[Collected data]
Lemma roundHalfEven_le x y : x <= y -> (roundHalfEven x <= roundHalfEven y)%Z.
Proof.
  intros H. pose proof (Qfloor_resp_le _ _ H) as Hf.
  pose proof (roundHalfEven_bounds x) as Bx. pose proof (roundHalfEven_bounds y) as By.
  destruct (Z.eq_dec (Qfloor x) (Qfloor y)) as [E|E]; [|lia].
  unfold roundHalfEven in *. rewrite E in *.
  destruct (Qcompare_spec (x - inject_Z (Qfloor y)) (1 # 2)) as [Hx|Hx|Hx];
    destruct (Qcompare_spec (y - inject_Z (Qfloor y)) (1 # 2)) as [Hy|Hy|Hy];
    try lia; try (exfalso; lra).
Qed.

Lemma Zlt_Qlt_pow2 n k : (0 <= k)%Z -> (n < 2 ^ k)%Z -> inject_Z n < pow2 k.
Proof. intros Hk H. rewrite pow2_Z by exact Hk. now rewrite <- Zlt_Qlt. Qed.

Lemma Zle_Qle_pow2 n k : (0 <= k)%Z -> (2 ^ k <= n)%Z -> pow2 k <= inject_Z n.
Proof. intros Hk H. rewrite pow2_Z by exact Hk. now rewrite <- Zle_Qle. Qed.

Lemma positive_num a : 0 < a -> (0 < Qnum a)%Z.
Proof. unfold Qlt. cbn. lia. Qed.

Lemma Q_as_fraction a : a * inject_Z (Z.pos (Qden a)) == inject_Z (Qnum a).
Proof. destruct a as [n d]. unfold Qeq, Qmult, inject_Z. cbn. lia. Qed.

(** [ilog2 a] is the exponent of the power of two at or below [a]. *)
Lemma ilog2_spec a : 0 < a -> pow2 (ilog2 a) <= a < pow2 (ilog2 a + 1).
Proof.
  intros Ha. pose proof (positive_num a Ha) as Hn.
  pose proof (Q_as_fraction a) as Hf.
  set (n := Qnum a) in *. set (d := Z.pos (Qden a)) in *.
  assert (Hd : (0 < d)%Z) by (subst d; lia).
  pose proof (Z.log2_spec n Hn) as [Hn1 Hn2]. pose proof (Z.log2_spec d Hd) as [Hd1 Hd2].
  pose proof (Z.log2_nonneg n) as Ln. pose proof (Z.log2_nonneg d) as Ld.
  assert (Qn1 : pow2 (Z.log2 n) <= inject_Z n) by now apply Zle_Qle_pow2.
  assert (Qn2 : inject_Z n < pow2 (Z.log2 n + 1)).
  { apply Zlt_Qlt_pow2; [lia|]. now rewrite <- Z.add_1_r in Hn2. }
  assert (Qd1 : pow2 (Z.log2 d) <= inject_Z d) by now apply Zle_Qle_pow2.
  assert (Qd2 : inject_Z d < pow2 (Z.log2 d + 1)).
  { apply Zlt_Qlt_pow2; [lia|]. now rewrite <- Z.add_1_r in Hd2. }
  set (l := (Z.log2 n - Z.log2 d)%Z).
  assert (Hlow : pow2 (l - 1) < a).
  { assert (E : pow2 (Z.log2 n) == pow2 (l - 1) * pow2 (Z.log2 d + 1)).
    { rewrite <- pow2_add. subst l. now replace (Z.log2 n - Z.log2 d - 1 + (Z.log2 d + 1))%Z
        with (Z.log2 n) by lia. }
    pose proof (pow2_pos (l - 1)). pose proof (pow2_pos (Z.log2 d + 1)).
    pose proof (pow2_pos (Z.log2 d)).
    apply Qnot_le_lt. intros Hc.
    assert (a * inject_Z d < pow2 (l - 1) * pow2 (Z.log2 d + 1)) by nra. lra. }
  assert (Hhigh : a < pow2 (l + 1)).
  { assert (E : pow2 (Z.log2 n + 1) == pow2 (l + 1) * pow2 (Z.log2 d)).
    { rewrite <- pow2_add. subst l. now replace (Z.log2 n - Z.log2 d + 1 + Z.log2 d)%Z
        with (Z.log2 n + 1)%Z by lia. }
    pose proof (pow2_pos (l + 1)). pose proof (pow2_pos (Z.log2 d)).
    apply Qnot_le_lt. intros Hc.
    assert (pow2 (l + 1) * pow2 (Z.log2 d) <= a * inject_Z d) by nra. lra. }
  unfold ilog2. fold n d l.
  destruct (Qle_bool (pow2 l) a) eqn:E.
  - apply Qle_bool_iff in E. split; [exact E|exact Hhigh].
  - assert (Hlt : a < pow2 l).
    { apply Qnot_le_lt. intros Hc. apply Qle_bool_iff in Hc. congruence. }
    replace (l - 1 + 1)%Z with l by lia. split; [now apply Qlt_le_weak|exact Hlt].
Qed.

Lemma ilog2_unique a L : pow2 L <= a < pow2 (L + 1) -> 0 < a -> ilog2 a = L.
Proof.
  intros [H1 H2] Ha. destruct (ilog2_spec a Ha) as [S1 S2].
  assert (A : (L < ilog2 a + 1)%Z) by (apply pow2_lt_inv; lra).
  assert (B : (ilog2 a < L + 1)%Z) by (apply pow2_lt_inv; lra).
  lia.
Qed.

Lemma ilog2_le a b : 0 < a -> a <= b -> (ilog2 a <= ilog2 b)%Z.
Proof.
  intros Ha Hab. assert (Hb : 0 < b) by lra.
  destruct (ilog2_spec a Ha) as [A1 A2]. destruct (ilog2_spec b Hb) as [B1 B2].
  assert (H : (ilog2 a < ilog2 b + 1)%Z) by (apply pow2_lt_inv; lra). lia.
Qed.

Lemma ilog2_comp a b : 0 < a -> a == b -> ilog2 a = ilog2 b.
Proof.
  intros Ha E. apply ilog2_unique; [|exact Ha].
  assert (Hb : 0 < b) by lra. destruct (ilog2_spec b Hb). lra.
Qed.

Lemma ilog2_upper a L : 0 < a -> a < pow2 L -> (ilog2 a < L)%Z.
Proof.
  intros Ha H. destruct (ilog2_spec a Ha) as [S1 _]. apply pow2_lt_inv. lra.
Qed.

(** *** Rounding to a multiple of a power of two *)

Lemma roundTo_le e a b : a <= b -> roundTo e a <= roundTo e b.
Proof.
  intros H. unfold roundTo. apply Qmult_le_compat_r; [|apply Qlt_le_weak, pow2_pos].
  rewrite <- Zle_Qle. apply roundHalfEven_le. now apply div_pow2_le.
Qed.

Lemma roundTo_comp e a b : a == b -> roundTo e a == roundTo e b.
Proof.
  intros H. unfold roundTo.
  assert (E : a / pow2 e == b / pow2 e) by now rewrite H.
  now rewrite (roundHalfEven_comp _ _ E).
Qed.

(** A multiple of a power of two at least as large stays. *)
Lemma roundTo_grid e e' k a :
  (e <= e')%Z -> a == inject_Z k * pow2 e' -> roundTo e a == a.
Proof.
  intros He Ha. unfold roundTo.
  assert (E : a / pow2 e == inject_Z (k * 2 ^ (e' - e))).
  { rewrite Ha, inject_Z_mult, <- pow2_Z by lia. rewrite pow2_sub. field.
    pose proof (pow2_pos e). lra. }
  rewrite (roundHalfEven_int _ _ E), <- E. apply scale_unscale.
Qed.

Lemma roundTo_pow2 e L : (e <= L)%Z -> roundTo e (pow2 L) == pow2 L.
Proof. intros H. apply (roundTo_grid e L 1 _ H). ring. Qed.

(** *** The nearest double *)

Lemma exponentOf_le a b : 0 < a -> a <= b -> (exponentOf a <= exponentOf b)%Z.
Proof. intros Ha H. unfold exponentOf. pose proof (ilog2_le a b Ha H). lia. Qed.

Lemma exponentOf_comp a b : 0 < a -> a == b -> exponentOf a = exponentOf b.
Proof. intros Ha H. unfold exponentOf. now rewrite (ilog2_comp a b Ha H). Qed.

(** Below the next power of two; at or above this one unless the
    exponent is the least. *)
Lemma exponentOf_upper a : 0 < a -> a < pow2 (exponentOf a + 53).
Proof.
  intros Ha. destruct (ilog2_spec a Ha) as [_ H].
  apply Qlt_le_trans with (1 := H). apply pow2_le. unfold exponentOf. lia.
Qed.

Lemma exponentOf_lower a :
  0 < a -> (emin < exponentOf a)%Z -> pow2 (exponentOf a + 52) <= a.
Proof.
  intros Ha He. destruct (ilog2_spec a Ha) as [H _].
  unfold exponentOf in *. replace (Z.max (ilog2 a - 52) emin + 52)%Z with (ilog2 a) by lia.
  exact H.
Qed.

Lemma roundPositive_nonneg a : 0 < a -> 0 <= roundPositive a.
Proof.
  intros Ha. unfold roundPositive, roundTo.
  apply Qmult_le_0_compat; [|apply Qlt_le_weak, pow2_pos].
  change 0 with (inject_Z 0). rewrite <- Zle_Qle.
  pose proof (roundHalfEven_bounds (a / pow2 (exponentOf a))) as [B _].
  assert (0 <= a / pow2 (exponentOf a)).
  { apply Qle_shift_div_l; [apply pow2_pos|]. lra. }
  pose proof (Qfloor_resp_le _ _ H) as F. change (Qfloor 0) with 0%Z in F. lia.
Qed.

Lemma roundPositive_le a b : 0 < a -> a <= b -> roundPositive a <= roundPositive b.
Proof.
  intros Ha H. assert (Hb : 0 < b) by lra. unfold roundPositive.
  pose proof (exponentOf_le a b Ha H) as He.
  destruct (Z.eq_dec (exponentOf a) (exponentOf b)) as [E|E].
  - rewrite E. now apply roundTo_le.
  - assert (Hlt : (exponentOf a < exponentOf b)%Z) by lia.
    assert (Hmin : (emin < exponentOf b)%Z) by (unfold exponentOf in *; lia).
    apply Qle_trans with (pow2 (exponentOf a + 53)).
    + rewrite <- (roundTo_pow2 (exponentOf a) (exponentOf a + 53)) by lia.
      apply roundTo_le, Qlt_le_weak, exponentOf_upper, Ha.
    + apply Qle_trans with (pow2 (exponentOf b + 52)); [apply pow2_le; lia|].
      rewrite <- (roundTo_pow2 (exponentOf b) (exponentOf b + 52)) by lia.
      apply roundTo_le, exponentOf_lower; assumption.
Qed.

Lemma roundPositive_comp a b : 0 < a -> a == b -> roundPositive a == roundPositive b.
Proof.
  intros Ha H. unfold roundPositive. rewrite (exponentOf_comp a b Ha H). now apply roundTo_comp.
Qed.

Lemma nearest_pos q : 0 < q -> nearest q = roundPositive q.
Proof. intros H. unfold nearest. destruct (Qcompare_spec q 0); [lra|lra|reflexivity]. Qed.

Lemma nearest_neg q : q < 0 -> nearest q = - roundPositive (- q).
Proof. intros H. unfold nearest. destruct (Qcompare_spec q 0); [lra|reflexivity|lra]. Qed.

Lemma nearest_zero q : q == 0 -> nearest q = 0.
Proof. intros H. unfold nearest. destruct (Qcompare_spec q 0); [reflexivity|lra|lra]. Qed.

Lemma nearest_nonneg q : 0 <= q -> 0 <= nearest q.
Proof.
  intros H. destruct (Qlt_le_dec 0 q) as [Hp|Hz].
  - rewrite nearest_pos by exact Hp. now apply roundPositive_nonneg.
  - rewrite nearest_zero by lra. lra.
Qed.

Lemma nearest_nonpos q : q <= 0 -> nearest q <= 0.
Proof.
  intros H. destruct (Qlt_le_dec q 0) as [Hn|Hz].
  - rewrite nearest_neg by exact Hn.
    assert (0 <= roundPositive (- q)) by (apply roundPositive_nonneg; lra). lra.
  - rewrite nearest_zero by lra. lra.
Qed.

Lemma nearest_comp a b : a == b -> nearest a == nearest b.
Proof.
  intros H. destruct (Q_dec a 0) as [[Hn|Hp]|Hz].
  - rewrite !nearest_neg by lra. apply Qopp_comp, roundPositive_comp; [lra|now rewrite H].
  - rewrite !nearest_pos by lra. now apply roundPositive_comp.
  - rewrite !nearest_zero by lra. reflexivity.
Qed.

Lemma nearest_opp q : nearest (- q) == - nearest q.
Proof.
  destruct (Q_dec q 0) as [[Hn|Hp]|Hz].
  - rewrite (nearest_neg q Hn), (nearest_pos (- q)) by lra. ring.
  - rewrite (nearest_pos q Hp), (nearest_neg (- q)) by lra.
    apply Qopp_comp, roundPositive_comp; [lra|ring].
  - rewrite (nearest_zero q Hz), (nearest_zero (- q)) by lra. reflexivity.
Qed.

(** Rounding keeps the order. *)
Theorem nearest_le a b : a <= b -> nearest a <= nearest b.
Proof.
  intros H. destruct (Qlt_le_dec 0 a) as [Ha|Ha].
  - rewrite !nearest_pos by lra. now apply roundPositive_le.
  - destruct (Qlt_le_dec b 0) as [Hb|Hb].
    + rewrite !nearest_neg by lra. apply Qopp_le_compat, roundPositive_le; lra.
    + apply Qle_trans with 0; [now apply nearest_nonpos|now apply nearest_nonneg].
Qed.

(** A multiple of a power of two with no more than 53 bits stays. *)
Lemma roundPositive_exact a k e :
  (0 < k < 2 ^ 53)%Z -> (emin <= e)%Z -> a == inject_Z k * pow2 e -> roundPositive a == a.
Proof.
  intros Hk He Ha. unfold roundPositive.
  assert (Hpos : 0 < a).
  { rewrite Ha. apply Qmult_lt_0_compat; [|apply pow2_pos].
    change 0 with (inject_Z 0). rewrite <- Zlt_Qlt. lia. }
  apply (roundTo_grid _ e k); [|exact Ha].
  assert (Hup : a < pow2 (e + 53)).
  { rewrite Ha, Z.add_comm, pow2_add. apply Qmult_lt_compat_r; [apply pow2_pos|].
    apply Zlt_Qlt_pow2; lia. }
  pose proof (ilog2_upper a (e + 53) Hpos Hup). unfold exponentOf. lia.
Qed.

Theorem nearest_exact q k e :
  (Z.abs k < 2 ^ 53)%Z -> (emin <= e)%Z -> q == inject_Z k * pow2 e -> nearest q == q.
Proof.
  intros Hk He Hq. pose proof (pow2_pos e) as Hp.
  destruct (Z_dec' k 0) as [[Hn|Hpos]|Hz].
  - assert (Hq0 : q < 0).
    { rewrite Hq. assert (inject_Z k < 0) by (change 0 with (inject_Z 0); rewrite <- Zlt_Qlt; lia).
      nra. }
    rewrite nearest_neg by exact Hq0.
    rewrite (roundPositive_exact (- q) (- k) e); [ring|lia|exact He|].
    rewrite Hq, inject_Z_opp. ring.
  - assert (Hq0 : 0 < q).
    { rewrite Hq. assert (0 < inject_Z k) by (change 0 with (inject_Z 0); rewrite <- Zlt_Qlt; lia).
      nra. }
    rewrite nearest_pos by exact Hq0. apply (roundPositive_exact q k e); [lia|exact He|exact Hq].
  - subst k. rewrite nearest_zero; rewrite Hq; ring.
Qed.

Task requirements: Above are the entries. Copy exactly the part that opens with the line containing "(** Below the" and closes with the line containing "intros Ha. destruct", and no more.

Reply to the exercise:
(** Below the next power of two; at or above this one unless the
    exponent is the least. *)
Lemma exponentOf_upper a : 0 < a -> a < pow2 (exponentOf a + 53).
Proof.
  intros Ha. destruct (ilog2_spec a Ha) as [_ H].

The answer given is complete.